→ Work instructions:
If "LambdaSend" shows up in a line of the material, return that line.

→ Supplied records:
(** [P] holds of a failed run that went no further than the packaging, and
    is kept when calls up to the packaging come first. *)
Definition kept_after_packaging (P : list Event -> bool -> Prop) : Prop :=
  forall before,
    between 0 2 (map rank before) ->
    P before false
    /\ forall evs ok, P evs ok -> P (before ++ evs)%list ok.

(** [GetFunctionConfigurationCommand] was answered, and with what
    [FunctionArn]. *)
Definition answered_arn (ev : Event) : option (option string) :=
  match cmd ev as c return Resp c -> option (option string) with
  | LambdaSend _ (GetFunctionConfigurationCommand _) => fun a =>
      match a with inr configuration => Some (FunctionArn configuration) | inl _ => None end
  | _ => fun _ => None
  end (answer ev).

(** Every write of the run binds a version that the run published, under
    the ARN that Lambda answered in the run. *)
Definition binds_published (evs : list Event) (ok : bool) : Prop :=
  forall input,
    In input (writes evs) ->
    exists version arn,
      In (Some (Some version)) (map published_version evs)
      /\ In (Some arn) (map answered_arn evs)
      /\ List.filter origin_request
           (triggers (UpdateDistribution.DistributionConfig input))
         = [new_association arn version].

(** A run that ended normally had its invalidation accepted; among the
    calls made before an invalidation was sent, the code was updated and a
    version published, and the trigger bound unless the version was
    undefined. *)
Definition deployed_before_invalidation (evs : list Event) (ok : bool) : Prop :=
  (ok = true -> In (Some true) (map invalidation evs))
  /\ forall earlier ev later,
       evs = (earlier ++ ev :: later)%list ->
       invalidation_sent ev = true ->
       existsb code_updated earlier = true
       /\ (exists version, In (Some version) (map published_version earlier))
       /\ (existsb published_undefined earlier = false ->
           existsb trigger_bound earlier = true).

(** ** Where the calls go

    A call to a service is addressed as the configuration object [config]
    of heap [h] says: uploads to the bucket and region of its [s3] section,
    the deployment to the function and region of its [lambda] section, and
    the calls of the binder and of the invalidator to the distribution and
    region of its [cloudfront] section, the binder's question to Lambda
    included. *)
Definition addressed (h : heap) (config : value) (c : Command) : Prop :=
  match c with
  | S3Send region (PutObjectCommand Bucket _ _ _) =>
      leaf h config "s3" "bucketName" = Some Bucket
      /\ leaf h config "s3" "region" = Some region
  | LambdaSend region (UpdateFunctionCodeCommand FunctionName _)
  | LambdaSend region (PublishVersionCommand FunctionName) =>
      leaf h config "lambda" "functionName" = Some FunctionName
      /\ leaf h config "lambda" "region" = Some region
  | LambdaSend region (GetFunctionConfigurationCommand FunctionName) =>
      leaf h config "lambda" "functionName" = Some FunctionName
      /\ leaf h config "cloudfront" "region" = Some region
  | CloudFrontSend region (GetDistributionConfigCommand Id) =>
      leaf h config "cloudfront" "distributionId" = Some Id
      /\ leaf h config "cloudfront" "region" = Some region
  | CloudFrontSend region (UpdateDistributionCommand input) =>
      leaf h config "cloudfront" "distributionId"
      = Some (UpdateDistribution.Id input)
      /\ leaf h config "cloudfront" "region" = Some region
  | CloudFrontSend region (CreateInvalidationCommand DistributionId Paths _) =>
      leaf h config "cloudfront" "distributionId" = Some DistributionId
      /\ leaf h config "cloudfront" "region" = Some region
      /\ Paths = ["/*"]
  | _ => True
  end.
---
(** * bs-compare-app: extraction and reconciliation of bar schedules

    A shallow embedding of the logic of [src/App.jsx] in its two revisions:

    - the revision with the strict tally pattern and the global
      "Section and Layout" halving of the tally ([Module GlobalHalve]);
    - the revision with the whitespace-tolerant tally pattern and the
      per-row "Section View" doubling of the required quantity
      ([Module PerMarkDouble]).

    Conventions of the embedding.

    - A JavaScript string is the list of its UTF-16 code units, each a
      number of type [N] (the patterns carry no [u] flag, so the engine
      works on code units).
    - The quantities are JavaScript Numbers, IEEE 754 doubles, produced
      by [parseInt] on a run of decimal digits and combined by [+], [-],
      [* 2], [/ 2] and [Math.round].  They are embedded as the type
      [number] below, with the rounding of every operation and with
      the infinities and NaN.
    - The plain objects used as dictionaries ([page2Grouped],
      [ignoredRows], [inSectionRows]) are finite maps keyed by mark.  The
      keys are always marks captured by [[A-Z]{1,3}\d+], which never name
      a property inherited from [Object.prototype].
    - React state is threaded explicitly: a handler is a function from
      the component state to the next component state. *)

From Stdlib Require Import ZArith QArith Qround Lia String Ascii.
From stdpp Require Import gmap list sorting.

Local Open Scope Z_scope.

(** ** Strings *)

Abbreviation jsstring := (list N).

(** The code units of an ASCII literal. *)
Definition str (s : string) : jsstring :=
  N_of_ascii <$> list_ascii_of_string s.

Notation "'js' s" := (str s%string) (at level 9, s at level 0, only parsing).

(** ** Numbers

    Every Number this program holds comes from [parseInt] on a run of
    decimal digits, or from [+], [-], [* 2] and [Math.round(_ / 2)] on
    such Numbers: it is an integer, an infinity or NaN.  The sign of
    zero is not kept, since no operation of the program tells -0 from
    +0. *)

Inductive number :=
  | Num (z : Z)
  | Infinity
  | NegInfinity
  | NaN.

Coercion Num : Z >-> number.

→ Response for this exercise:
  | LambdaSend _ (GetFunctionConfigurationCommand _) => fun a =>
  | LambdaSend region (UpdateFunctionCodeCommand FunctionName _)
  | LambdaSend region (PublishVersionCommand FunctionName) =>
  | LambdaSend region (GetFunctionConfigurationCommand FunctionName) =>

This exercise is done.